Directions for this task:
Once the data has been read, return all of it precisely as written.
Supplied information START
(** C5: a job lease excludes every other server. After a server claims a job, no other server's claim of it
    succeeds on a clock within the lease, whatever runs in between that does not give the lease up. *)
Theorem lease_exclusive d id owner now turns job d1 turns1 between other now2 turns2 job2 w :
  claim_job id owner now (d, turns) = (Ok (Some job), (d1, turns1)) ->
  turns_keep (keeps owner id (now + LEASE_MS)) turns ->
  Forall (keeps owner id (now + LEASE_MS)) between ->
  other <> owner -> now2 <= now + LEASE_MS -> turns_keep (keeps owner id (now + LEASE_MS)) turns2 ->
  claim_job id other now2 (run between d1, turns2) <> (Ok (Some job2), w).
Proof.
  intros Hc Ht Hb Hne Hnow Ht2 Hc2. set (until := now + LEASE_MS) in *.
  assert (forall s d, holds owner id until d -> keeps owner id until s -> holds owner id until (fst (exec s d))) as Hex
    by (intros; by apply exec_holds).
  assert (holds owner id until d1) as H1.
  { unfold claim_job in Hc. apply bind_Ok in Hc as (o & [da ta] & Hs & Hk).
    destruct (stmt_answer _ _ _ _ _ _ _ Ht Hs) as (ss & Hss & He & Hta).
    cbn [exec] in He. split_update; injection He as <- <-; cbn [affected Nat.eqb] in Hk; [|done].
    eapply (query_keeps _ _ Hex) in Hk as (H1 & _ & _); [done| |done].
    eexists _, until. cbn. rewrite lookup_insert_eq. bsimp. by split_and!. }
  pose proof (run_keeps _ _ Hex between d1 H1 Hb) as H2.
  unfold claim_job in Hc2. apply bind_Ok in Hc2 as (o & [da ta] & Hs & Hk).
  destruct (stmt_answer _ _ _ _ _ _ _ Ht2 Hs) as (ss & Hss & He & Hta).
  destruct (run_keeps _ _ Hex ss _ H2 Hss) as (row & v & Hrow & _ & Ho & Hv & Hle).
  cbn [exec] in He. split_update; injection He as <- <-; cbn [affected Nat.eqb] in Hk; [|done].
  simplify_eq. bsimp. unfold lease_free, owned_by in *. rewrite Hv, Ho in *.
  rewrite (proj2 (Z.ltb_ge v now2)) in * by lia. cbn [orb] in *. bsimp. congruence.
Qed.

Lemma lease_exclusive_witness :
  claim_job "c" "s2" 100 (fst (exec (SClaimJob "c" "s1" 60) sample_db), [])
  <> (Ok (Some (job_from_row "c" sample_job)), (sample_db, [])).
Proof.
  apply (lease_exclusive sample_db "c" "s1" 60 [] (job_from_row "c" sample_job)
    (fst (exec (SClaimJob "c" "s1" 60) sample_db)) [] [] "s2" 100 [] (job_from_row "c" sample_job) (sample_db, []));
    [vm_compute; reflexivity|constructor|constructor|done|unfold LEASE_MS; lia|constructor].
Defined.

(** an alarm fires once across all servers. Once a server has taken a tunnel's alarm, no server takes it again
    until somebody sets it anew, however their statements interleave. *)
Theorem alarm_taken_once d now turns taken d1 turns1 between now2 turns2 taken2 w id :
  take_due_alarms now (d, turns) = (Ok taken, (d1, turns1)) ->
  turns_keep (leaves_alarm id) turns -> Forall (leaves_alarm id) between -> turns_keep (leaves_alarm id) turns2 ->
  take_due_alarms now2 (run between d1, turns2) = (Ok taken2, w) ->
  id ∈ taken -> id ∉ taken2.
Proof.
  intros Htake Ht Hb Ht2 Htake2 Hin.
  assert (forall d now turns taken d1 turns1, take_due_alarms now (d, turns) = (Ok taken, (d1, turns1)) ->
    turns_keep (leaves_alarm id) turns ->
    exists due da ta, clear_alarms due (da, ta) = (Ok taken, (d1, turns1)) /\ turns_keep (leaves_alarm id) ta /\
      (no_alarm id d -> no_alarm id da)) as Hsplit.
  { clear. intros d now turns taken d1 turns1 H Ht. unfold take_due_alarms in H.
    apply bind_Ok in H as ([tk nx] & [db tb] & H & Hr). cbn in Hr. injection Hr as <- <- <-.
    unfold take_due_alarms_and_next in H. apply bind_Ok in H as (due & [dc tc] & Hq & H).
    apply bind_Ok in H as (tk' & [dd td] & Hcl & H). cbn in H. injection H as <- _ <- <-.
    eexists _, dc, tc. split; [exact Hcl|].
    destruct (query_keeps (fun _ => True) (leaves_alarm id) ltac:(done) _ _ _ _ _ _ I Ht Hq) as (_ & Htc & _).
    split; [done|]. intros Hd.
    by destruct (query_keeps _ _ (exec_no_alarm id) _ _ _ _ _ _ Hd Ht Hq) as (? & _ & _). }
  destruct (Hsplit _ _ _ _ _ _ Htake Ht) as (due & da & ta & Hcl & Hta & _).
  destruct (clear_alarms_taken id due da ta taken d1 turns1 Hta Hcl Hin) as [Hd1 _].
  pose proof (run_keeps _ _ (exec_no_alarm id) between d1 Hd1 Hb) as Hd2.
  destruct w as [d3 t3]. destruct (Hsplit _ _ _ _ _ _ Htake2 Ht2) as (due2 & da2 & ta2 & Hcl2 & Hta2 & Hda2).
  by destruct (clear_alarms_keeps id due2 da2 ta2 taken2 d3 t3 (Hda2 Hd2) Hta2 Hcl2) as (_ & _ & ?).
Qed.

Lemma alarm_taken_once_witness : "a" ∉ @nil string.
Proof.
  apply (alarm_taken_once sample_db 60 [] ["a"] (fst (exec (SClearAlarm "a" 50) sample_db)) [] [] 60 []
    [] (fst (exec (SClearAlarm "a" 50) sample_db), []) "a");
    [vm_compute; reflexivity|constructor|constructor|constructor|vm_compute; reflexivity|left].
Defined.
Supplied information END
Written reply:
(** C5: a job lease excludes every other server. After a server claims a job, no other server's claim of it
    succeeds on a clock within the lease, whatever runs in between that does not give the lease up. *)
Theorem lease_exclusive d id owner now turns job d1 turns1 between other now2 turns2 job2 w :
  claim_job id owner now (d, turns) = (Ok (Some job), (d1, turns1)) ->
  turns_keep (keeps owner id (now + LEASE_MS)) turns ->
  Forall (keeps owner id (now + LEASE_MS)) between ->
  other <> owner -> now2 <= now + LEASE_MS -> turns_keep (keeps owner id (now + LEASE_MS)) turns2 ->
  claim_job id other now2 (run between d1, turns2) <> (Ok (Some job2), w).
Proof.
  intros Hc Ht Hb Hne Hnow Ht2 Hc2. set (until := now + LEASE_MS) in *.
  assert (forall s d, holds owner id until d -> keeps owner id until s -> holds owner id until (fst (exec s d))) as Hex
    by (intros; by apply exec_holds).
  assert (holds owner id until d1) as H1.
  { unfold claim_job in Hc. apply bind_Ok in Hc as (o & [da ta] & Hs & Hk).
    destruct (stmt_answer _ _ _ _ _ _ _ Ht Hs) as (ss & Hss & He & Hta).
    cbn [exec] in He. split_update; injection He as <- <-; cbn [affected Nat.eqb] in Hk; [|done].
    eapply (query_keeps _ _ Hex) in Hk as (H1 & _ & _); [done| |done].
    eexists _, until. cbn. rewrite lookup_insert_eq. bsimp. by split_and!. }
  pose proof (run_keeps _ _ Hex between d1 H1 Hb) as H2.
  unfold claim_job in Hc2. apply bind_Ok in Hc2 as (o & [da ta] & Hs & Hk).
  destruct (stmt_answer _ _ _ _ _ _ _ Ht2 Hs) as (ss & Hss & He & Hta).
  destruct (run_keeps _ _ Hex ss _ H2 Hss) as (row & v & Hrow & _ & Ho & Hv & Hle).
  cbn [exec] in He. split_update; injection He as <- <-; cbn [affected Nat.eqb] in Hk; [|done].
  simplify_eq. bsimp. unfold lease_free, owned_by in *. rewrite Hv, Ho in *.
  rewrite (proj2 (Z.ltb_ge v now2)) in * by lia. cbn [orb] in *. bsimp. congruence.
Qed.

Lemma lease_exclusive_witness :
  claim_job "c" "s2" 100 (fst (exec (SClaimJob "c" "s1" 60) sample_db), [])
  <> (Ok (Some (job_from_row "c" sample_job)), (sample_db, [])).
Proof.
  apply (lease_exclusive sample_db "c" "s1" 60 [] (job_from_row "c" sample_job)
    (fst (exec (SClaimJob "c" "s1" 60) sample_db)) [] [] "s2" 100 [] (job_from_row "c" sample_job) (sample_db, []));
    [vm_compute; reflexivity|constructor|constructor|done|unfold LEASE_MS; lia|constructor].
Defined.

(** an alarm fires once across all servers. Once a server has taken a tunnel's alarm, no server takes it again
    until somebody sets it anew, however their statements interleave. *)
Theorem alarm_taken_once d now turns taken d1 turns1 between now2 turns2 taken2 w id :
  take_due_alarms now (d, turns) = (Ok taken, (d1, turns1)) ->
  turns_keep (leaves_alarm id) turns -> Forall (leaves_alarm id) between -> turns_keep (leaves_alarm id) turns2 ->
  take_due_alarms now2 (run between d1, turns2) = (Ok taken2, w) ->
  id ∈ taken -> id ∉ taken2.
Proof.
  intros Htake Ht Hb Ht2 Htake2 Hin.
  assert (forall d now turns taken d1 turns1, take_due_alarms now (d, turns) = (Ok taken, (d1, turns1)) ->
    turns_keep (leaves_alarm id) turns ->
    exists due da ta, clear_alarms due (da, ta) = (Ok taken, (d1, turns1)) /\ turns_keep (leaves_alarm id) ta /\
      (no_alarm id d -> no_alarm id da)) as Hsplit.
  { clear. intros d now turns taken d1 turns1 H Ht. unfold take_due_alarms in H.
    apply bind_Ok in H as ([tk nx] & [db tb] & H & Hr). cbn in Hr. injection Hr as <- <- <-.
    unfold take_due_alarms_and_next in H. apply bind_Ok in H as (due & [dc tc] & Hq & H).
    apply bind_Ok in H as (tk' & [dd td] & Hcl & H). cbn in H. injection H as <- _ <- <-.
    eexists _, dc, tc. split; [exact Hcl|].
    destruct (query_keeps (fun _ => True) (leaves_alarm id) ltac:(done) _ _ _ _ _ _ I Ht Hq) as (_ & Htc & _).
    split; [done|]. intros Hd.
    by destruct (query_keeps _ _ (exec_no_alarm id) _ _ _ _ _ _ Hd Ht Hq) as (? & _ & _). }
  destruct (Hsplit _ _ _ _ _ _ Htake Ht) as (due & da & ta & Hcl & Hta & _).
  destruct (clear_alarms_taken id due da ta taken d1 turns1 Hta Hcl Hin) as [Hd1 _].
  pose proof (run_keeps _ _ (exec_no_alarm id) between d1 Hd1 Hb) as Hd2.
  destruct w as [d3 t3]. destruct (Hsplit _ _ _ _ _ _ Htake2 Ht2) as (due2 & da2 & ta2 & Hcl2 & Hta2 & Hda2).
  by destruct (clear_alarms_keeps id due2 da2 ta2 taken2 d3 t3 (Hda2 Hd2) Hta2 Hcl2) as (_ & _ & ?).
Qed.

Lemma alarm_taken_once_witness : "a" ∉ @nil string.
Proof.
  apply (alarm_taken_once sample_db 60 [] ["a"] (fst (exec (SClearAlarm "a" 50) sample_db)) [] [] 60 []
    [] (fst (exec (SClearAlarm "a" 50) sample_db), []) "a");
    [vm_compute; reflexivity|constructor|constructor|constructor|vm_compute; reflexivity|left].
Defined.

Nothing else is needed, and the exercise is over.